Do you feel you’ve contributed to structural changes within departments to support women faculty?   

One of our flagship programs is quarterly workshops for department chairs, and this goes beyond our science and engineering departments. They are saying that their interactions with ADVANCE have shaped their own leadership skill development, and also helped them know what resources are available on campus. People also change their own operations and how they handle issues based on what they’ve learned through ADVANCE.

Over these 20 years we have been having a steady conversation with our faculty and department chairs around faculty hiring, and around what are some effective and better practices to create a more inclusive faculty hiring experience and process.

We have been helping departments to think about how they assess not just research skills and teaching skills, but also leadership skills, particularly with respect to culture, climate, equity and inclusion. Part of being a good researcher is having an understanding of these issues. Good researchers are inclusive researchers.

Why do some fields, like computer science, have lagging participation by women and lower numbers of women faculty?

Percentage of women-awarded doctorates in STEM fields in the U.S. (PEW Research Center chart)

There’s a lot going on there. It’s a combination of not only critical mass [of women] but also the culture, who is viewed as valuable and knowledgeable in those fields. The environment is a combination of so many different things. There’s research that talks about this correlation between [perceptions of] what kind of innate ability you need to have in a field and the gender diversity in that field. The more you think you have to be born with it or there’s an innate ability in the field, the less gender diverse the field is. All these things are intersecting at the same time.

Culture in and of itself is super complicated and multi-dimensional, and there’s lots of different ways to have some small wins to nudge that culture along. So, once you start moving in those directions, you can see those small wins keep building and building, and next thing you know, the field or the department looks pretty different — but it doesn’t happen instantaneously.

Do efforts to examine hiring practices for women faculty create barriers to hiring equally- or better-qualified men? Former UW computer science professor Pedro Domingos, for instance, recently asserted that men are being discriminated against.

Research has illuminated how culture, norms, and many other factors influence who is and is not advancing in and participating in STEM. My UW colleague Sapna Cheryan has done great work on the impact of masculine culture in STEM.

Two articles from Science provide additional useful context. The first article talks about the pathways for men and women of different science and math achievement levels. [The study concludes that more lower-achieving men than women are majoring in physics, engineering and computer science as undergraduates. Therefore, if graduate programs selected only the basis of merit, they would expect to see a higher proportion of women than undergraduate programs]. The second article shows the relationships between believing in innate talent and gender distributions in academic disciplines.

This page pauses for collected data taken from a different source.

(** ** The input of the decoder *)

Lemma llr_input_spec v kc d N : 0 <= F v -> 0 <= K v - F v - 2 * Zout v -> 0 < Zout v -> kc * Zout v = N + 2 * Zout v ->
  K v <= kc * Zout v -> N <= zlen d ->
  exists l, llr_input v kc d = Ok l /\ zlen l = N + 2 * Zout v /\ (forall p, 0 <= p < 2 * Zout v -> l !! Z.to_nat p = Some 0) /\
    forall i, 0 <= i < N -> l !! Z.to_nat (2 * Zout v + i) =
      if usable (F v) (K v - F v - 2 * Zout v) i then sat8 <$> d !! Z.to_nat i else Some 127.
Proof.
  intros HF HFo HZ Hkc HK Hd. unfold llr_input. cbv zeta. rewrite !slice_ok by lia. mon. eexists. split; [reflexivity|].
  change (Z.to_nat 0) with 0%nat. rewrite drop_0. set (Fo := K v - F v - 2 * Zout v) in *.
  set (x1 := take _ d). set (x2 := take _ (drop _ d)).
  assert (H1 : length x1 = Z.to_nat Fo) by (unfold x1; rewrite length_take; unfold zlen in *; lia).
  assert (H2 : length x2 = Z.to_nat (N - Fo - F v)) by (unfold x2; rewrite length_take, length_drop; unfold zlen in *; lia).
  split; [|split].
  - unfold zlen. rewrite length_fmap, !length_app, !length_replicate, H1, H2. lia.
  - intros p Hp. rewrite list_lookup_fmap, lookup_app_l, lookup_replicate_2 by (rewrite ?length_replicate; lia). done.
  - intros i Hi. rewrite list_lookup_fmap, lookup_app_r by (rewrite length_replicate; lia). rewrite length_replicate.
    replace (Z.to_nat (2 * Zout v + i) - Z.to_nat (2 * Zout v))%nat with (Z.to_nat i) by lia. unfold usable.
    destruct (Z.ltb_spec i Fo); cbn [orb].
    + rewrite lookup_app_l by lia. unfold x1. by rewrite lookup_take_lt by lia.
    + rewrite lookup_app_r, H1 by lia. destruct (Z.leb_spec (Fo + F v) i).
      * rewrite lookup_app_r by (rewrite length_replicate; lia). rewrite length_replicate. unfold x2. rewrite lookup_take_lt, lookup_drop by lia.
        do 2 f_equal. lia.
      * rewrite lookup_app_l, lookup_replicate_2 by (rewrite ?length_replicate; lia). done.
Qed.

(** Soft values [l] of the code word [cw] without noise: nothing is known of the punctured bits, the fillers are
    known, the positions [ps] have the sign of their bit, and the others are unknown. *)
Definition noise_free (BG Zc F Fo : Z) (ps : list Z) (cw l : list Z) : Prop :=
  zlen l = N_of BG Zc + 2 * Zc /\ (forall p, 0 <= p < 2 * Zc -> l !! Z.to_nat p = Some 0) /\
  forall i, 0 <= i < N_of BG Zc -> exists x, l !! Z.to_nat (2 * Zc + i) = Some x /\
    (usable F Fo i = false -> x = 127) /\
    (usable F Fo i = true -> i ∈ ps -> (cw !! Z.to_nat i = Some 0 -> 0 < x) /\ (cw !! Z.to_nat i = Some 1 -> x < 0)) /\
    (usable F Fo i = true -> (i ∉ ps) -> x = 0).

(** The bits of a segment. *)
Definition K_of (BG Zc : Z) : Z := (if BG =? 1 then 22 else 10) * Zc.

(** What is relied on of the decoder, which is given [check_crc]: a result within the allowed iterations is the one
    that passed the check; and without noise the segment is recovered from enough positions. *)
Class LdpcDecoder (t : crc_tables) `{LdpcCode} := {
  ldpc_enough : Z -> Z -> Z -> Z -> list Z -> Prop;
  decode_checked p l ab it out ab' : dp_BG p = 1 \/ dp_BG p = 2 -> 0 < dp_Z p -> zlen l = N_of (dp_BG p) (dp_Z p) + 2 * dp_Z p ->
    ldpc_decode p l ab = (it, out, ab') -> it <= dp_numMaxIter p ->
    0 <= it /\ Forall is_byte out /\ K_of (dp_BG p) (dp_Z p) / 8 <= zlen out /\ check_crc t out (dp_E p) (dp_crc_type p) = Ok 1;
  decode_recovers p Kb K F c ps l : dp_BG p = 1 \/ dp_BG p = 2 -> 0 < dp_Z p <= 384 -> K = K_of (dp_BG p) (dp_Z p) ->
    0 <= F -> 0 <= K - F - 2 * dp_Z p -> 3 <= dp_numMaxIter p -> Forall is_byte c -> K <= 8 * zlen c ->
    (forall i, K - F <= i < K -> bits c !! Z.to_nat i = Some false) ->
    24 <= dp_E p <= K - F -> dp_E p mod 8 = 0 -> check_crc t c (dp_E p) (dp_crc_type p) = Ok 1 ->
    ldpc_enough (dp_BG p) (dp_Z p) F (K - F - 2 * dp_Z p) ps ->
    noise_free (dp_BG p) (dp_Z p) F (K - F - 2 * dp_Z p) ps (ldpc_encode (dp_BG p) (dp_Z p) Kb K c) l ->
    exists it out, ldpc_decode p l false = (it, out, false) /\ 0 <= it <= dp_numMaxIter p /\ K / 8 <= zlen out /\
      take (Z.to_nat (K / 8)) out = take (Z.to_nat (K / 8)) c }.

(** ** One segment without noise *)

Section Segment.

Context `{LdpcCode} (h : gnb_harq) (v : seg_vars) (L Kp Kb : Z).
#[local] Abbreviation p := (rel15 h).
#[local] Abbreviation G := (dlsch_G p (unav_res h)).
Context (P : dl_params p G v L Kp).
#[local] Abbreviation BG := (ldpcBaseGraph p).
#[local] Abbreviation Q := (nrOfLayers p * qamModOrder p).
#[local] Abbreviation Fo := (K v - F v - 2 * Zout v).
#[local] Abbreviation E := (E_of G (C v) Q).
#[local] Abbreviation off := (off_of G (C v) Q).
#[local] Abbreviation Ncb := (Ncb_of (tbSizeLbrmBytes p) BG (Zout v) (C v)).
#[local] Abbreviation N := (N_of BG (Zout v)).

(** The positions of the circular buffer that segment [r] sends. *)
Definition seg_positions (r : Z) : list Z := rm_positions (tbSizeLbrmBytes p) BG (Zout v) (C v) (rvIndex p) (F v) Fo (E r).

Lemma seg_positions_usable r i : i ∈ seg_positions r -> usable (F v) Fo i = true.
Proof. unfold seg_positions, rm_positions. intros Hi. apply list_elem_of_fmap in Hi as (k & -> & _). apply ord_usable. Qed.

(** The soft value of a bit: [x] for 0 and [-x] for 1, small enough that no sum leaves 16 bits. *)
Context (x : Z) (g : Z -> Z) (Hx : 0 < x) (Hg0 : g 0 = x) (Hg1 : g 1 = - x).

Lemma deinterleaved r c output : 0 <= r < C v -> sent_ok h v Kb r c output -> G <= zlen output ->
  exists w, nr_deinterleaving_ldpc (E r) (qamModOrder p) (replicate (Z.to_nat (E r)) 0) (drop (Z.to_nat (off r)) (g <$> output)) = Ok w /\
    length w = Z.to_nat (E r) /\
    forall k q, seg_positions r !! k = Some q -> w !! k = g <$> marked Fo (F v) (ldpc_encode BG (Zout v) Kb (K v) c) !! Z.to_nat q.
Proof.
  intros Hr Hs Ho. destruct (share_facts h v L Kp P r Hr) as (Hoff & HE & Hsu & Hle & Hmod). destruct P.
  destruct (deinterleaving_spec (E r) (qamModOrder p) dl_Qm HE Hmod (drop (Z.to_nat (off r)) (g <$> output)) (replicate (Z.to_nat (E r)) 0))
    as (w & Ew & Hl & Hw).
  - unfold zlen in *. rewrite length_drop, length_fmap. lia.
  - unfold zlen. rewrite length_replicate. lia.
  - rewrite length_replicate in Hl. exists w. split; [done|]. split; [done|]. intros k q Hk. unfold seg_positions, rm_positions in Hk.
    apply list_lookup_fmap_Some in Hk as (k' & -> & Hk). apply lookup_seqZ in Hk as [-> Hk]. rewrite Z.add_0_l.
    destruct (il_src_surj (E r) (qamModOrder p) dl_Qm Hmod (Z.of_nat k) ltac:(lia)) as (q & Hq & Eq).
    specialize (Hw q Hq). rewrite Eq, Nat2Z.id in Hw. rewrite Hw, lookup_drop, list_lookup_fmap. specialize (Hs q Hq).
    replace (Z.to_nat (off r) + Z.to_nat q)%nat with (Z.to_nat (off r + q)) by lia. rewrite Hs. unfold sent_pos. by rewrite Eq.
Qed.

(** The soft buffer after the reception: the value of a position, as often as it was sent. *)
Lemma combined r c output d clear : 0 <= r < C v -> sent_ok h v Kb r c output -> G <= zlen output ->
  N <= zlen d -> Forall (fun a => a = 0) d -> x * (E r / (Ncb - F v) + 1) < 2 ^ 15 ->
  exists w d', nr_deinterleaving_ldpc (E r) (qamModOrder p) (replicate (Z.to_nat (E r)) 0) (drop (Z.to_nat (off r)) (g <$> output)) = Ok w /\
    nr_rate_matching_ldpc_rx (tbSizeLbrmBytes p) BG (Zout v) d w (C v) (rvIndex p) clear (E r) (F v) Fo = Ok (0, d') /\ zlen d' = zlen d /\
    forall i, 0 <= i < N -> exists s, d' !! Z.to_nat i = Some s /\
      ((i ∉ seg_positions r) -> s = 0) /\
      (i ∈ seg_positions r -> (ldpc_encode BG (Zout v) Kb (K v) c !! Z.to_nat i = Some 0 -> 0 < s) /\
                              (ldpc_encode BG (Zout v) Kb (K v) c !! Z.to_nat i = Some 1 -> s < 0)).
Proof.
  intros Hr Hs Ho Hd Hz Hamp. destruct (deinterleaved r c output Hr Hs Ho) as (w & Ew & Hwl & Hw).
  destruct (share_facts h v L Kp P r Hr) as (_ & HE & _). destruct (filler_facts h v L Kp P) as (HF & HFo & HFN & HZ & HNcb & _).
  pose proof P as P'. destruct P'. pose proof (dl_rm r Hr) as R. exists w.
  assert (H16 : Forall int16 d) by (eapply Forall_impl; [exact Hz|]; intros a ->; unfold int16; lia).
  destruct (rate_unmatching_spec _ _ _ _ _ clear _ _ _ d w R) as (d' & Ed & Hdl & Hd'); [lia|unfold zlen; lia|done|].
  exists d'. split; [done|]. split; [done|]. split; [done|]. intros i Hi. fold (seg_positions r) in Hd'.
  assert (Hcl : cleared Ncb clear d !! Z.to_nat i = Some 0).
  { assert (Hall : Forall (fun a => a = 0) (cleared Ncb clear d)).
    { unfold cleared. case_if; [|done]. apply Forall_app. split; [by apply Forall_replicate|by apply Forall_drop]. }
    destruct (lookup_lt_is_Some_2 (cleared Ncb clear d) (Z.to_nat i)) as [a Ha].
    { unfold cleared. case_if; [rewrite length_app, length_replicate, length_drop|]; unfold zlen in *; lia. }
    rewrite Ha. f_equal. by eapply Forall_lookup_1 in Hall. }
  specialize (Hd' i ltac:(lia)). rewrite Hcl in Hd'. cbn [fmap option_fmap option_map] in Hd'. rewrite Z.add_0_l in Hd'.
  set (cw := ldpc_encode BG (Zout v) Kb (K v) c) in *. assert (Hcw : zlen cw = N) by (by apply code_length).
  set (val q := g (default 0 (marked Fo (F v) cw !! Z.to_nat q))).
  assert (Esum : soft_sum i (seg_positions r) w = occ i (seg_positions r) * val i).
  { apply soft_sum_const.
    - unfold seg_positions, rm_positions. rewrite length_fmap, length_seqZ. lia.
    - intros k q Hk. rewrite (Hw k q Hk). unfold val. assert (Hq : 0 <= q < Ncb).
      { unfold seg_positions, rm_positions in Hk. apply list_lookup_fmap_Some in Hk as (k' & -> & _). destruct R. apply rm_pos_range; lia. }
      destruct (lookup_lt_is_Some_2 (marked Fo (F v) cw) (Z.to_nat q)) as [y ->]; [|done].
      pose proof (zlen_marked Fo (F v) cw HFo HF ltac:(lia)). unfold zlen in *. lia. }
  rewrite Esum in Hd'. eexists. split; [exact Hd'|]. split.
  - intros Hni. rewrite occ_none by done. done.
  - intros Hin. pose proof (occ_pos _ _ Hin) as Hpos.
    assert (Hocc : occ i (seg_positions r) <= E r / (Ncb - F v) + 1) by (destruct R; by apply occ_bound).
    assert (Hval : val i = g (default 0 (cw !! Z.to_nat i))).
    { unfold val. rewrite marked_lookup, (seg_positions_usable r i Hin) by lia. done. }
    rewrite Hval. set (o := occ i (seg_positions r)) in *. set (M := E r / (Ncb - F v) + 1) in *. clearbody o M.
    assert (Hox : 0 < o * x < 2 ^ 15) by nia.
    split; intros ->; cbn [from_option id]; rewrite ?Hg0, ?Hg1, ?Z.mul_opp_r, s16_small; unfold int16; lia.
Qed.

Thus, asking if highly qualified men are disadvantaged in fields with gender disparities is not the question we should be asking. Rather, we should be exploring the causes of the disparities and strategies for creating inclusive fields for people from all backgrounds to succeed and contribute.

What can other universities learn from your program?

The crux of my award, how I think about it, is really the value of building relationships and community to create a sense of belonging, and to create inclusive environments — to not underestimate community- and relationship-building in some fields, which can get overlooked. I spend a lot of time building relationships with people as much as I can, from new faculty to department chairs. And that leads to conversations, to information sharing, and to networking and connecting people. All of those things are part of the whole success story of everyone in science.